ACTION ITEM: After locating the line that contains "v => mret v" in the following entries, reproduce it and each later line exactly, including the last.

(Collected data entries)
(** * Automata-Simulator: the visualisation stage

    A shallow embedding of [Visualize/visualize_syntax_tree.py] and
    [Visualize/visualize_dfa.py], and the properties of the tree layout, of
    the transition aggregation, of the console reports and of the loaders.

    Conventions of the embedding.
    - A JSON tree node is a value of [tree]; [Null] stands for Python's [None]
      and for a missing ['left'] / ['right'] key, which the source treats
      alike ([if 'left' in node and node['left'] is not None]).
    - Node and state ids are integers ([Z]).
    - Coordinates are Python floats, that is IEEE 754 binary64 numbers:
      values of [spec_float] with the operations [SFadd] and [SFsub] of the
      Standard Library at precision 53 and maximal exponent 1024 (rounding
      to nearest, ties to even).  The integer [0] of the default arguments
      and of the empty width is the float zero, to which Python converts it
      at the first addition with a float.
    - A file is absent, unreadable, a directory, or a sequence of bytes;
      reading it as text decodes the bytes as UTF-8 and may fail.
    - A Python [dict] used as a finite map is a [gmap]; [d.update(e)] is the
      union in which the entries of [e] win.
    - Strings are byte strings ([string]); the separator [", "] is ASCII, so
      splitting on it commutes with the UTF-8 encoding. *)

From Stdlib Require Import ZArith QArith Qpower Qabs String Ascii DecimalString.
From Stdlib Require Import Sorted SpecFloat.
From Stdlib Require PrimFloat FloatOps.
From stdpp Require Import gmap strings list fin_maps.

Open Scope string_scope.
Open Scope list_scope.

(** ** The Python runtime the two scripts rely on *)

Module Py.

(** The exceptions that occur in the two scripts. *)
Inductive exn : Type :=
| FileNotFoundError
| PermissionError
| IsADirectoryError
| UnicodeDecodeError
| JSONDecodeError
| KeyError (key : string)
| SystemExit (code : Z).

(** What a run does to the outside world: console lines, draw calls on the
    matplotlib axes ([D] is the type of the draw calls of the script) and
    the export of the figure. *)
Inductive event (D : Type) : Type :=
| Print (line : string)
| Draw (d : D)
| SaveFig (filename : string).
Arguments Print {D} line.
Arguments Draw {D} d.
Arguments SaveFig {D} filename.

(** A computation: the events it produced, and an exception or a value. *)
Definition M (D A : Type) : Type := list (event D) * (exn + A).

#[export] Instance M_ret {D : Type} : MRet (M D) := λ A a, ([], inr a).

#[export] Instance M_bind {D : Type} : MBind (M D) := λ A B f m,
  match m with
  | (out, inl e) => (out, inl e)
  | (out, inr a) => let '(out', r) := f a in (out ++ out', r)
  end.

Definition raise {D A : Type} (e : exn) : M D A := ([], inl e).
Definition print {D : Type} (line : string) : M D unit := ([Print line], inr tt).
Definition draw {D : Type} (d : D) : M D unit := ([Draw d], inr tt).
Definition savefig {D : Type} (filename : string) : M D unit :=
  ([SaveFig filename], inr tt).
Definition sys_exit {D A : Type} (code : Z) : M D A := raise (SystemExit code).

(** [try: body except ...: handler]; a handler that answers [None] does not
    match the exception, which then propagates. *)
Definition try_except {D A : Type} (body : M D A) (handler : exn → option (M D A))
    : M D A :=
  match body with
  | (out, inl e) =>
      match handler e with
      | Some h => let '(out', r) := h in (out ++ out', r)
      | None => (out, inl e)
      end
  | (out, inr a) => (out, inr a)
  end.

(** [for a in l: f(a)] *)
Fixpoint for_each {D A : Type} (l : list A) (f : A → M D unit) : M D unit :=
  match l with
  | [] => mret tt
  | a :: l' => f a ;; for_each l' f
  end.

(** A loop that carries a state. *)
Fixpoint foldM {D A S : Type} (f : S → A → M D S) (l : list A) (s : S) : M D S :=
  match l with
  | [] => mret s
  | a :: l' => s' ← f s a; foldM f l' s'
  end.

(** [d[k]] on a dictionary. *)
Definition getitem {D : Type} `{Countable K} {V : Type} (d : gmap K V) (k : K)
    (repr : string) : M D V :=
  match d !! k with
  | Some v => mret v
  | None => raise (KeyError repr)
  end.

(** The status the process ends with: 0 after a normal return, the code of
    [sys.exit], 1 after any other uncaught exception. *)
Definition exit_status {D A : Type} (m : M D A) : Z :=
  match m.2 with
  | inr _ => 0
  | inl (SystemExit code) => code
  | inl _ => 1
  end.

TASK SOLUTION:
  | Some v => mret v
  | None => raise (KeyError repr)
  end.

(** The status the process ends with: 0 after a normal return, the code of
    [sys.exit], 1 after any other uncaught exception. *)
Definition exit_status {D A : Type} (m : M D A) : Z :=
  match m.2 with
  | inr _ => 0
  | inl (SystemExit code) => code
  | inl _ => 1
  end.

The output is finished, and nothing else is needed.